In theory, socialized medicine seems like a good idea - everyone gets health care. But in practice, there is always the danger of corruption. The unborn, elderly, special needs and "undesirables" are not protected. People are forced into treatments they have reasons of their own to refuse. Fines or jail time are threatened to those who cannot afford a plan and morally refuse to "go on the dole" (1930's talk for government aid). While I agree that the current system is not the best, more government control is not the answer.
One possible solution, Health Care Coops - like the financial credit unions - share in the expenses of members, and wield negotiating power with providers. Coops are formed around members' beliefs and ability to pay, so if one did not wish to fund someone else's elective plastic surgery, one would join a coop that did not pay for that. Unfortunately, too few coops exist to really offer an acceptable range of choices. The State of Washington offers an option for residents. There are Samaritan Ministries and Christian Care Medishare. What about our own Catholic Church? We used to run hospitals before the era of widespread malpractice abuse, why couldn't we set up health care coops based on our own principles?
But before we could even consider that route, we have to exercise our voices to our Senators over the next few weeks of their debates on health care.

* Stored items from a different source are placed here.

Definition revoked_condition (rep : Replication) : Condition :=
  {| c_Type := ConditionPolicyRevoked; c_Status := ConditionTrue;
     c_ObservedGeneration := rep_Generation rep; c_LastTransitionTime := ZeroTime;
     c_Reason := ReasonPolicyRevoked;
     c_Message := "policy no longer permits one or more targets; existing replicas are retained but no longer updated" |}.

Definition buildStatus `{MetaAPI} (rep : Replication) (sourceHash : string)
    (states : list targetState) (inventory : list InventoryEntry) (revokedRetained : bool)
    (now : Z) : ReplicationStatus :=
  let prev := rep_Status rep in
  let t := tally_states (NonReadyTargets prev) now states in
  let cs := (SetStatusCondition now (Conditions prev) (ready_condition rep states t)).1 in
  let cs := if revokedRetained
            then (SetStatusCondition now cs (revoked_condition rep)).1
            else (RemoveStatusCondition cs ConditionPolicyRevoked).1 in
  {| Summary := {| DesiredTargets := t_desired t; ReadyTargets := t_ready t;
                   FailedTargets := t_failed t |};
     SourceHash_ := sourceHash;
     Conditions := cs;
     NonReadyTargets := t_nonReady t;
     NonReadyOverflow := t_overflow t;
     Inventory_ := inventory |}.

(** ** Lemmas *)

Definition not_ready (s : targetState) : bool := negb (ts_Ready s).

Definition count (f : targetState → bool) (l : list targetState) : Z :=
  Z.of_nat (length (List.filter f l)).

Lemma count_snoc f l s :
  count f (l ++ [s])%list = (count f l + if f s then 1 else 0)%Z.
Proof. unfold count. rw List.filter_app length_app /=. destruct (f s); simpl; lia. Qed.
Definition OwnershipRepaired : string := "repaired".
Definition OwnershipDeleted : string := "deleted".
Definition OwnershipOrphaned : string := "orphaned".

Definition resultLabel (success : bool) : string := if success then "success" else "failure".

(** [ReplicaCounts]: the floats only ever hold counts. *)
Record ReplicaCounts := { Desired : Z; Ready : Z; Failed : Z }.

#[export] Instance ReplicaCounts_eq : EqDecision ReplicaCounts.
Proof. solve_decision. Defined.

Definition no_counts : ReplicaCounts := {| Desired := 0; Ready := 0; Failed := 0 |}.

Definition add_counts (a b : ReplicaCounts) : ReplicaCounts :=
  {| Desired := Desired a + Desired b; Ready := Ready a + Ready b; Failed := Failed a + Failed b |}.

(** [replicaAggregator.byOwner]. *)
Abbreviation Aggregator := (gmap string (gmap string ReplicaCounts)).

Definition ObserveReplicas (owner : string) (perCluster : gmap string ReplicaCounts)
    (a : Aggregator) : Aggregator :=
  if decide (perCluster = ∅) then delete owner a else <[owner := perCluster]> a.

Definition ForgetReplicas (owner : string) (a : Aggregator) : Aggregator := delete owner a.

(** The sums [Collect] renders as gauges. *)
Definition Collect (a : Aggregator) : gmap string ReplicaCounts :=
  map_fold (λ _ perCluster sums,
    map_fold (λ cluster c sums,
        <[cluster := add_counts (default no_counts (sums !! cluster)) c]> sums)
      sums perCluster) ∅ a.

(** One constant metric of a scrape: the descriptor's name, the label values and
    the gauge value. *)
Record Gauge := { g_Name : string; g_Labels : list string; g_Value : Z }.

#[export] Instance Gauge_eq : EqDecision Gauge.
Proof. solve_decision. Defined.

Definition gauge (name : string) (labels : list string) (v : Z) : Gauge :=
  {| g_Name := name; g_Labels := labels; g_Value := v |}.

Definition desiredDesc : string := "k8s_r8r_replicas_desired".
Definition readyDesc : string := "k8s_r8r_replicas_ready".
Definition failedDesc : string := "k8s_r8r_replicas_failed".
Definition connDesc : string := "k8s_r8r_cluster_connectivity".
Definition countDesc : string := "k8s_r8r_clusters".
Definition upDesc : string := "k8s_r8r_discovery_up".
Definition clustersDesc : string := "k8s_r8r_discovery_clusters".

Definition desc (name : string) (labels : list string) : Desc :=
  {| d_Name := name; d_Labels := labels |}.

(** The descriptors that the constructors make and [Describe] sends. *)
Definition newReplicaAggregator : list Desc :=
  [desc desiredDesc [labelCluster]; desc readyDesc [labelCluster]; desc failedDesc [labelCluster]].
Definition newClusterCollector : list Desc :=
  [desc connDesc [labelCluster]; desc countDesc []].
Definition newDiscoveryCollector : list Desc :=
  [desc upDesc [labelProvider]; desc clustersDesc [labelProvider]].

I plead, let us rise up with one voice, united to our bishops - reject any plan that does not respect and protect life from conception to natural death!

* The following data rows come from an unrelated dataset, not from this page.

(** The default branch of the switch: conflict classification. *)
Definition resolveConflict (rep : Replication) (src : Obj) (gvk : GroupVersionKind) (s : slotInfo)
    (eff : EffectiveOptions) (existing desired : Obj) (hash : string) : M outcome :=
  let ref := replicaRef (si_cluster s) (si_namespace s) (si_name s) in
  let decision := DecideConflict (strip cfg) existing src hash (eff_AllowedConflictPolicies eff) in
  match Action decision with
  | ActionFail =>
      _ ← inc (conflicts "fail");
      _ ← event rep "Warning" ReasonConflict
            ("target " +:+ ref +:+ ": " +:+ cd_Message decision);
      mret (inl (ReasonConflict, cd_Message decision, false))
  | ActionAdopt =>
      _ ← inc (conflicts "adopt");
      or_fail
        (transportApply (si_cluster s)
           (AdoptPatch (renderer cfg) src gvk (si_namespace s) (si_name s) hash))
        (event rep "Normal" "Adopted"
           ("adopted existing object " +:+ ref +:+ " (content hash equal)"))
  | ActionOverwrite =>
      _ ← inc (conflicts "overwrite");
      or_fail (applyWithRecreate (si_cluster s) desired)
        (event rep "Warning" "ConflictOverwritten"
           ("took over unmanaged object " +:+ ref +:+ " (conflict policy Overwrite)"))
  | ActionApply =>
      let observed := SourceHash (strip cfg) existing in
      let corrected := negb (bool_decide (observed = hash)) in
      if negb (bool_decide (default "" (GetAnnotations existing !! AnnotationSourceHash) = hash))
         || corrected
      then
        or_fail (applyWithRecreate (si_cluster s) desired)
          (if corrected then driftCorrected rep s observed hash else mret tt)
      else mret (inr tt)
  end.

(** The switch of [applyTarget] on the live read. *)
Definition convergeSlot (rep : Replication) (src : Obj) (gvk : GroupVersionKind) (s : slotInfo)
    (eff : EffectiveOptions) (desired : Obj) (hash : string) : M outcome :=
  got ← transportGet (si_cluster s) gvk (si_namespace s) (si_name s);
  match got with
  | inl err =>
      if IsNotFound err then or_fail (transportApply (si_cluster s) desired) (mret tt)
      else mret (failed err)
  | inr existing =>
      if decide (ClassifyReplicaOwnership (GetLabels existing) (GetUID src) = OwnershipStripped)
      then
        let observed := SourceHash (strip cfg) existing in
        or_fail (applyWithRecreate (si_cluster s) desired)
          (_ ← inc (replicaOwnershipLost (si_cluster s) OwnershipRepaired);
           _ ← event rep "Warning" ReasonOwnershipRepaired
                 ("replica " +:+ replicaRef (si_cluster s) (si_namespace s) (si_name s)
                  +:+ " lost its " +:+ LabelManagedBy
                  +:+ " label and had dropped out of the drift watch; ownership marks and content restored");
           if decide (observed = hash) then mret tt else driftCorrected rep s observed hash)
      else resolveConflict rep src gvk s eff existing desired hash
  end.

(** The closure [fail] of [applyTarget]. *)
Definition fail (nn : NamespacedName) (gvk : GroupVersionKind) (s : slotInfo)
    (reason msg : string) (retry : bool) : M (targetState * Z) :=
  if retry then
    d ← backoffFailure nn (si_cluster s);
    mret (mkState s false reason msg, d)
  else
    _ ← invRemove (slot_key gvk s);
    mret (mkState s false reason msg, 0%Z).

Definition entry_of (gvk : GroupVersionKind) (s : slotInfo) (hash : string) : InventoryEntry :=
  {| ie_ClusterName := si_cluster s; ie_Namespace := si_namespace s; ie_Name := si_name s;
     ie_Group := gvk_Group gvk; ie_Kind := gvk_Kind gvk; LastAppliedHash := hash |}.

Definition applyTarget (nn : NamespacedName) (rep : Replication) (src : Obj)
    (gvk : GroupVersionKind) (s : slotInfo) (eff : EffectiveOptions) : M (targetState * Z) :=
  nsErr ← ensureNamespace (si_cluster s) (si_namespace s) (eff_AllowNamespaceCreation eff);
  match nsErr with
  | Some err =>
      if IsNamespaceMissing err then
        _ ← invRemove (slot_key gvk s);
        d ← backoffFailure nn (si_cluster s);
        mret (mkState s false ReasonNamespaceMissing (Error err), d)
      else if IsUnavailable err then fail nn gvk s ReasonClusterUnreachable (Error err) true
      else fail nn gvk s ReasonApplyFailed ("ensuring namespace: " +:+ Error err) true
  | None =>
      let '(desired, hash) := Render (strip cfg) (renderer cfg) src (si_namespace s) (si_name s) in
      out ← convergeSlot rep src gvk s eff desired hash;
      match out with
      | inl (reason, msg, retry) => fail nn gvk s reason msg retry
      | inr _ =>
          _ ← backoffSuccess nn (si_cluster s);
          _ ← invUpsert (entry_of gvk s hash);
          _ ← ensureWatch (si_cluster s) gvk;
          mret (mkState s true "" "", 0%Z)
      end
  end.

Definition deniedState (s : slotInfo) (dec : Decision) (retained : gset SlotKey)
    (revokedDelete : gset nsKey) (gvk : GroupVersionKind) : M targetState :=
  e ← sget;
  let key := slot_key gvk s in
  if decide (key ∈ retained) then
    mret (mkState s false ReasonPolicyRevoked
      "permission withdrawn; replica retained but no longer updated (revocationPolicy Retain)")
  else if bool_decide ((si_cluster s, si_namespace s) ∈ revokedDelete)
          && hasEntry (view (inv e)) key then
    mret (mkState s false ReasonPolicyRevoked
      "permission withdrawn; deleting replica (revocationPolicy Delete)")
  else
    _ ← inc (policyDenials (DeniedDimension dec));
    mret (mkState s false ReasonPolicyDenied (Reason dec)).

(** The three maps [applyRevocations] fills. *)
Record revoked := {
  retainedKeys : gset SlotKey;
  revokedDeleteNS : gset nsKey;
  revokedRetained : bool;
}.

(** One iteration of the loop of [applyRevocations]. *)
Definition revoke (rep : Replication) (policies : list ReplicationPolicy) (src : Source)
    (inventory : list InventoryEntry) (acc : revoked) (rev : Revocation) : M revoked :=
  let '(c, ns) := target_key (rev_Target rev) in
  let entries := entriesInNamespace inventory c ns in
  let n := dec (Z.of_nat (length entries)) in
  match rev_Current rev with
  | None => mret acc
  | Some _ =>
      if decide (entries = []) then mret acc
      else
        let p := effectiveRevocationPolicy policies rev src in
        if decide (p = RevocationPolicyRetain) then
          _ ← inc (revocations "retain");
          _ ← event rep "Warning" ReasonPolicyRevoked
                ("policy no longer permits target " +:+ c +:+ "/" +:+ ns +:+ "; retaining " +:+ n
                 +:+ " replica(s) without further updates (revocationPolicy Retain)");
          mret {| retainedKeys := retainedKeys acc ∪ list_to_set (map KeyForEntry entries);
                  revokedDeleteNS := revokedDeleteNS acc; revokedRetained := true |}
        else if decide (p = RevocationPolicyDelete) then
          _ ← inc (revocations "delete");
          _ ← event rep "Warning" ReasonPolicyRevoked
                ("policy no longer permits target " +:+ c +:+ "/" +:+ ns +:+ "; deleting " +:+ n
                 +:+ " replica(s) (revocationPolicy Delete)");
          mret {| retainedKeys := retainedKeys acc;
                  revokedDeleteNS := revokedDeleteNS acc ∪ {[ (c, ns) ]};
                  revokedRetained := revokedRetained acc |}
        else mret acc
  end.

Definition applyRevocations (rep : Replication) (revocations : list Revocation)
    (policies : list ReplicationPolicy) (src : Source) (inventory : list InventoryEntry)
    : M revoked :=
  foldSM (revoke rep policies src inventory)
    {| retainedKeys := ∅; revokedDeleteNS := ∅; revokedRetained := false |} revocations.

(** The release loop of [collectGarbage]. *)
Definition releaseEntry (rep : Replication) (e : InventoryEntry) : M unit :=
  _ ← event rep "Warning" "ClusterGone"
        ("cluster " +:+ quote (ie_ClusterName e) +:+ " left discovery inventory; releasing replica "
         +:+ ie_Namespace e +:+ "/" +:+ ie_Name e +:+ " without cleanup");
  invRemove (KeyForEntry e).

(** The object the delete loop addresses. *)
Definition deleteObj (gvk : GroupVersionKind) (e : InventoryEntry) : Obj :=
  SetName (ie_Name e) (SetNamespace (ie_Namespace e) (SetGroupVersionKind gvk ∅)).

Definition gcFailed (nn : NamespacedName) (e : InventoryEntry) (what : string) (err : error)
    : M gcResult :=
  d ← backoffFailure nn (ie_ClusterName e);
  mret (Some (gcState e (classifyTransportErr err) (what +:+ Error err)), Some d).

(** The tail of the delete loop, from [r.Transport.Delete]. *)
Definition deleteReplica (nn : NamespacedName) (rep : Replication) (gvk : GroupVersionKind)
    (e : InventoryEntry) : M gcResult :=
  let gone :=
    _ ← backoffSuccess nn (ie_ClusterName e);
    _ ← invRemove (KeyForEntry e);
    _ ← event rep "Normal" "CleanedUp"
          ("cleaned up replica " +:+ replicaRef (ie_ClusterName e) (ie_Namespace e) (ie_Name e));
    mret (None, None) in
  err ← transportDelete (ie_ClusterName e) (deleteObj gvk e);
  match err with
  | Some err => if IsNotFound err then gone else gcFailed nn e "deleting replica: " err
  | None => gone
  end.

(** One iteration of the delete loop of [collectGarbage]. *)
Definition deleteEntry (nn : NamespacedName) (rep : Replication) (e : InventoryEntry) : M gcResult :=
  let ref := replicaRef (ie_ClusterName e) (ie_Namespace e) (ie_Name e) in
  match gvkForEntry cfg e with
  | None =>
      mret (Some (gcState e ReasonApplyFailed
        ("cannot delete replica: kind " +:+ quote (ie_Kind e) +:+ " (group " +:+ quote (ie_Group e)
         +:+ ") is not on the engine allowlist")), None)
  | Some gvk =>
      got ← transportGet (ie_ClusterName e) gvk (ie_Namespace e) (ie_Name e);
      match got with
      | inl err =>
          if IsNotFound err then
            _ ← backoffSuccess nn (ie_ClusterName e);
            _ ← invRemove (KeyForEntry e);
            mret (None, None)
          else gcFailed nn e "checking replica before delete: " err
      | inr existing =>
          match ClassifyReplicaOwnership (GetLabels existing) (sr_UID (SourceRef (rep_Spec rep))) with
          | OwnershipForeign =>
              _ ← inc (replicaOwnershipLost (ie_ClusterName e) OwnershipOrphaned);
              _ ← event rep "Warning" ReasonReplicaOrphaned
                    ("inventory entry " +:+ ref
                     +:+ " no longer carries this replication's ownership labels; releasing it without deleting anything — the object on the spoke may need manual cleanup");
              _ ← invRemove (KeyForEntry e);
              mret (None, None)
          | OwnershipStripped =>
              _ ← inc (replicaOwnershipLost (ie_ClusterName e) OwnershipDeleted);
              _ ← event rep "Warning" ReasonOwnershipStripped
                    ("replica " +:+ ref +:+ " had lost its " +:+ LabelManagedBy
                     +:+ " label; deleting it during cleanup anyway, because its "
                     +:+ LabelSourceUID +:+ " label still identifies it");
              deleteReplica nn rep gvk e
          | OwnershipManaged => deleteReplica nn rep gvk e
          end
      end
  end.

Definition collectGarbage (nn : NamespacedName) (rep : Replication) (keep : gset SlotKey)
    : M (list targetState * list Z) :=
  known ← readDiscovered;
  e ← sget;
  let plan := PlanGC (view (inv e)) keep (clusterGone cfg known) in
  _ ← forSM (Release plan) (releaseEntry rep);
  rs ← forSM (Inventory.Delete plan) (deleteEntry nn rep);
  mret (omap fst rs, omap snd rs).

(** The status [rep] shows when its inventory still is the first [n] elements of
    the array that the local [inv] edits in place. *)
Definition statusThrough (shared : option nat) (rep : Replication) (s : Slice) : ReplicationStatus :=
  match shared with
  | None => rep_Status rep
  | Some n =>
      let st := rep_Status rep in
      {| Summary := Summary st; SourceHash_ := SourceHash_ st; Conditions := Conditions st;
         NonReadyTargets := NonReadyTargets st; NonReadyOverflow := NonReadyOverflow st;
         Inventory_ := take n (arr s) |}
  end.

Definition with_status (rep : Replication) (st : ReplicationStatus) : Replication :=
  {| rep_Namespace := rep_Namespace rep; rep_Name := rep_Name rep; rep_UID := rep_UID rep;
     rep_Generation := rep_Generation rep; rep_DeletionTimestamp := rep_DeletionTimestamp rep;
     rep_Finalizers := rep_Finalizers rep; rep_Labels := rep_Labels rep;
     rep_OwnerReferences := rep_OwnerReferences rep; rep_Spec := rep_Spec rep; rep_Status := st |}.

Definition with_inventory (rep : Replication) (l : list InventoryEntry) : Replication :=
  let st := rep_Status rep in
  with_status rep
    {| Summary := Summary st; SourceHash_ := SourceHash_ st; Conditions := Conditions st;
       NonReadyTargets := NonReadyTargets st; NonReadyOverflow := NonReadyOverflow st;
       Inventory_ := l |}.

Definition with_finalizers (rep : Replication) (fs : list string) : Replication :=
  {| rep_Namespace := rep_Namespace rep; rep_Name := rep_Name rep; rep_UID := rep_UID rep;
     rep_Generation := rep_Generation rep; rep_DeletionTimestamp := rep_DeletionTimestamp rep;
     rep_Finalizers := fs; rep_Labels := rep_Labels rep;
     rep_OwnerReferences := rep_OwnerReferences rep; rep_Spec := rep_Spec rep;
     rep_Status := rep_Status rep |}.

(** [Semantic.DeepEqual] on statuses is equality here: nil and empty slices are
    both [[]]. *)
Definition writeStatusIfChanged (rep : Replication) (shared : option nat)
    (next : ReplicationStatus) : M (option error) :=
  e ← sget;
  if decide (statusThrough shared rep (inv e) = next) then mret None
  else
    res ← clientStatusUpdate (with_status rep next);
    mret match res with inl err => Some err | inr _ => None end.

Wednesday, December 2, 2009
Today's Mass readings speak of a richly generous God. Isaiah 25:6-10 "...the Lord of Hosts will provide for all peoples a feast of rich food and choice wines". Psalm 23 - need I quote? Matthew 15:29-37 is the story of Jesus feeding the 4000 (not including women and children). I grasped the point immediately: With 7 loaves and a few fish blessed by Jesus, the disciples fed the crowd and then gathered up 7 hampers full of leftovers. To me, this so obviously demonstrates God's abundant and generous love. He not only fills us, his love overflows and washes and consumes us. For me this is fact. He has demonstrated this to me over and over and over again in my life. Whether our feast was bread and butter sandwiches with water - and grateful for the butter to make the dry bread more palateable, or a Thanksgiving feast with all the trimmin's, God's gracious hand has provided.
The problem came when I read the meditation, written so carefully by - a human! It started out well enough, a little humor, a little historical background. Then I got distracted. It said Jesus told Peter to forgive his brother 77 times. Wait, I thought that was 70 times 7?! Then again - it said the disciples started out with 7 baskets - wait! I just read that, it said 7 loaves, not 7 baskets. I despise it when people misquote Scripture! It's a pet peeve, what can I say? I want to know what version they found it in and what chapter and verse. Mentally I slapped myself upside the head. Back off, cynical self. These are minor details. It's not like misquoting the words of Jesus and leading people astray or using them for corrupt purposes.
So I summon up my self discipline and return my mind to the original point of the readings. Trusting in the abundance of God. In good times and bad. We are more important to Him than even the birds of the air, who neither plant, nor gather in, yet look at how our Father provides for them. (Did I quote that right?) If it's small stuff, don't sweat it.